**Work to complete**
Produce word for word the lines of the data below running from the one that has "Fixpoint includes (s" to the one that has "[object-cache.service.spec.ts];", inclusive, and no others.

**Saved data entries**
_ _ _

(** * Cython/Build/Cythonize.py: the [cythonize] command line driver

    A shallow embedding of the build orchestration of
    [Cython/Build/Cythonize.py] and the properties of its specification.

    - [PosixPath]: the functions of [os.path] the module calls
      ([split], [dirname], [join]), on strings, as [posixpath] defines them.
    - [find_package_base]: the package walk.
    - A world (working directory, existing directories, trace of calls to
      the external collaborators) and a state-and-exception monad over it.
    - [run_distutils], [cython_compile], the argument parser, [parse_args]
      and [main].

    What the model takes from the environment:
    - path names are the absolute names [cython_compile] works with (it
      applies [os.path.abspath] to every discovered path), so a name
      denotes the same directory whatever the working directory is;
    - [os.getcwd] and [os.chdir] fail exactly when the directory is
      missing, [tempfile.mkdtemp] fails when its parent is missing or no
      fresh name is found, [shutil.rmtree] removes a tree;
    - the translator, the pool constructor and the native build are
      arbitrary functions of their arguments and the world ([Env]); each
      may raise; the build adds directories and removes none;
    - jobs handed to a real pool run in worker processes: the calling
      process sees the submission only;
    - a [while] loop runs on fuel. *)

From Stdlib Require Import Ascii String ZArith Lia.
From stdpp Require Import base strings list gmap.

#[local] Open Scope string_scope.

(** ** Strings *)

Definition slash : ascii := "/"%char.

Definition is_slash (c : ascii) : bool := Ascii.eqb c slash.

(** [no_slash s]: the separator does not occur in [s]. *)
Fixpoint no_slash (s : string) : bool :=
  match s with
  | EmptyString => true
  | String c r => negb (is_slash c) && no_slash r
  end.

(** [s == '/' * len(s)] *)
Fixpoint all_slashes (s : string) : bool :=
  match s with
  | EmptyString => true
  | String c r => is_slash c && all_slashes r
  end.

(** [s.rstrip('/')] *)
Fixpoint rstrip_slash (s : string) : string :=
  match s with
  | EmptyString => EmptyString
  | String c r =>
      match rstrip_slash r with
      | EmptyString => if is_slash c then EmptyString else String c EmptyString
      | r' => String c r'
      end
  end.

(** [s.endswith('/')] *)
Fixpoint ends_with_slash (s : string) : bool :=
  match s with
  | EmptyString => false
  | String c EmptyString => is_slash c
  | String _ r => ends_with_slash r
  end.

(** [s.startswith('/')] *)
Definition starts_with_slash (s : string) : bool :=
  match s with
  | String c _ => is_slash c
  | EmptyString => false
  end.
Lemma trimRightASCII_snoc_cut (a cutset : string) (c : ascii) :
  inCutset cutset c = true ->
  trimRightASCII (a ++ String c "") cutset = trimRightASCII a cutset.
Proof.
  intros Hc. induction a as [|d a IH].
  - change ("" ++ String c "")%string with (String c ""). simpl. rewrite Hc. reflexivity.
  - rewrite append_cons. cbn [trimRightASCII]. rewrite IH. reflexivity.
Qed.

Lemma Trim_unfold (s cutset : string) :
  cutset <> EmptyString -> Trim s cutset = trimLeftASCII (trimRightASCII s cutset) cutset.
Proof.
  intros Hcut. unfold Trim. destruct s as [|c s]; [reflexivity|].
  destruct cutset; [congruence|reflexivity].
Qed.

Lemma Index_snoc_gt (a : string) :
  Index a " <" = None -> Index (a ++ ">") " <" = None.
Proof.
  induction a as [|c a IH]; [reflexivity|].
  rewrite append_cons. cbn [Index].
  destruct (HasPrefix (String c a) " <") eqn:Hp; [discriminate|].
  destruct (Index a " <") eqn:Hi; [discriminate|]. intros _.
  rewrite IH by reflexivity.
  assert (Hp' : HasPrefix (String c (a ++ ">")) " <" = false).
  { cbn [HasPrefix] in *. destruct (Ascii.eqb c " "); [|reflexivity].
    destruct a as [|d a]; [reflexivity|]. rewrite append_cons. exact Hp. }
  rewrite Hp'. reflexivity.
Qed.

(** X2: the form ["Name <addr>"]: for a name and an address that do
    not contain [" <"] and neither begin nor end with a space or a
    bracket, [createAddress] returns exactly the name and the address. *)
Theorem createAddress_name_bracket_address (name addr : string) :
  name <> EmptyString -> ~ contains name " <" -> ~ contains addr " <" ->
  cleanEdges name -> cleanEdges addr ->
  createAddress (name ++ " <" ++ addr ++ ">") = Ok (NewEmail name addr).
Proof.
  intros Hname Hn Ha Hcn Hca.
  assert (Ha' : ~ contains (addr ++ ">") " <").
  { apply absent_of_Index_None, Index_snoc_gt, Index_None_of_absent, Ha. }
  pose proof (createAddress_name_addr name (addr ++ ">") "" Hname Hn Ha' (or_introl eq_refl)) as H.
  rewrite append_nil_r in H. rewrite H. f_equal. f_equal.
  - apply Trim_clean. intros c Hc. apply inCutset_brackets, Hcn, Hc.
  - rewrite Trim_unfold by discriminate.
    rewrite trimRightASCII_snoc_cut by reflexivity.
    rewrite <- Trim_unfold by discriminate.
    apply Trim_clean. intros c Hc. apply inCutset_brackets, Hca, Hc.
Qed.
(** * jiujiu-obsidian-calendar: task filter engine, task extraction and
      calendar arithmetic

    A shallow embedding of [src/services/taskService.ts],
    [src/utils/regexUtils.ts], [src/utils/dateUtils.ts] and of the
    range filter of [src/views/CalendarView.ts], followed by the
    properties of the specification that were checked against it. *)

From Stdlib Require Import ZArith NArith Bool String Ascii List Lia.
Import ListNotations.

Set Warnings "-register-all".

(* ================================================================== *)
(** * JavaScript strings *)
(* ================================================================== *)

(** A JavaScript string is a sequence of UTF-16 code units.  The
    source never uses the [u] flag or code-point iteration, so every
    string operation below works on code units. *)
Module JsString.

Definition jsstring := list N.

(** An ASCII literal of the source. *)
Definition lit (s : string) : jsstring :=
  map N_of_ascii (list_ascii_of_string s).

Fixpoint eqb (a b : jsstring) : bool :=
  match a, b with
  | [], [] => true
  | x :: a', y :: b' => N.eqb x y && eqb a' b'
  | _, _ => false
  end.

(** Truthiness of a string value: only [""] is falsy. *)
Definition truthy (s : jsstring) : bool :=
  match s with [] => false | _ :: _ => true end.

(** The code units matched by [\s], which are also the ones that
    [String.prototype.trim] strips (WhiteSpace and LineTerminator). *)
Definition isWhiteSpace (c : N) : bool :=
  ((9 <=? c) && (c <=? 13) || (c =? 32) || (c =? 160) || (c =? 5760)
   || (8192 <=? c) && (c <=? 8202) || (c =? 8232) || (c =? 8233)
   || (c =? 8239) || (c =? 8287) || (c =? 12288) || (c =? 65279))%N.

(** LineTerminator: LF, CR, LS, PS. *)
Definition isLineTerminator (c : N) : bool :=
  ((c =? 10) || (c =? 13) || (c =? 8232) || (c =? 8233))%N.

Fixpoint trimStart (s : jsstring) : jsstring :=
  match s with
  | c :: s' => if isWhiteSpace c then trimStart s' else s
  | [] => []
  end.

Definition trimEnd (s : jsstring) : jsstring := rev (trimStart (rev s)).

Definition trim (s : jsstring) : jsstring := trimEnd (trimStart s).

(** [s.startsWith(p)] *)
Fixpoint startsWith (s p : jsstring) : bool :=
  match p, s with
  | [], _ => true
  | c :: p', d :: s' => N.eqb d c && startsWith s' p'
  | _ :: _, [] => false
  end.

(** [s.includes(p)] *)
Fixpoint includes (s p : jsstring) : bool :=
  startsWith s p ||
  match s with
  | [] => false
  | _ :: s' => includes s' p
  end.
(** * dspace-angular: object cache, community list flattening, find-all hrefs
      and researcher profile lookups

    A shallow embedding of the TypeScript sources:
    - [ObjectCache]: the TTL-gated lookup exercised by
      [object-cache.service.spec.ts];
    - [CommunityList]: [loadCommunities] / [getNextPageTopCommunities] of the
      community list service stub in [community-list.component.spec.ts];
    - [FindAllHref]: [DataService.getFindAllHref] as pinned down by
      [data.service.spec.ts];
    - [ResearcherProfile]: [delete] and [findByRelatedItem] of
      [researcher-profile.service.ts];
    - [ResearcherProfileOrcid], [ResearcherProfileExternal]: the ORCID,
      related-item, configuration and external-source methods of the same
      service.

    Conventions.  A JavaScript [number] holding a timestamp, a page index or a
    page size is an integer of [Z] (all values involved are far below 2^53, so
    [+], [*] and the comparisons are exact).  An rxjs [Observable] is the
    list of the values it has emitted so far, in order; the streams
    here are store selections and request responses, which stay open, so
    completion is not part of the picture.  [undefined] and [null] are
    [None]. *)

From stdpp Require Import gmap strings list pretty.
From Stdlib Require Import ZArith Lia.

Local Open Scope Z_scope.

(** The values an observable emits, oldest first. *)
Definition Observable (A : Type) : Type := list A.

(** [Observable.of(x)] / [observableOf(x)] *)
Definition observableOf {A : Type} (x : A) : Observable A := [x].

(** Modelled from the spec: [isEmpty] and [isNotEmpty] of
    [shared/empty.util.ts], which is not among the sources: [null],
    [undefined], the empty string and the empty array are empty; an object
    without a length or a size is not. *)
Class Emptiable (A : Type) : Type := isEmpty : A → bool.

_ _ _

**Exercise answer**
Fixpoint includes (s p : jsstring) : bool :=
  startsWith s p ||
  match s with
  | [] => false
  | _ :: s' => includes s' p
  end.
(** * dspace-angular: object cache, community list flattening, find-all hrefs
      and researcher profile lookups

    A shallow embedding of the TypeScript sources:
    - [ObjectCache]: the TTL-gated lookup exercised by
      [object-cache.service.spec.ts];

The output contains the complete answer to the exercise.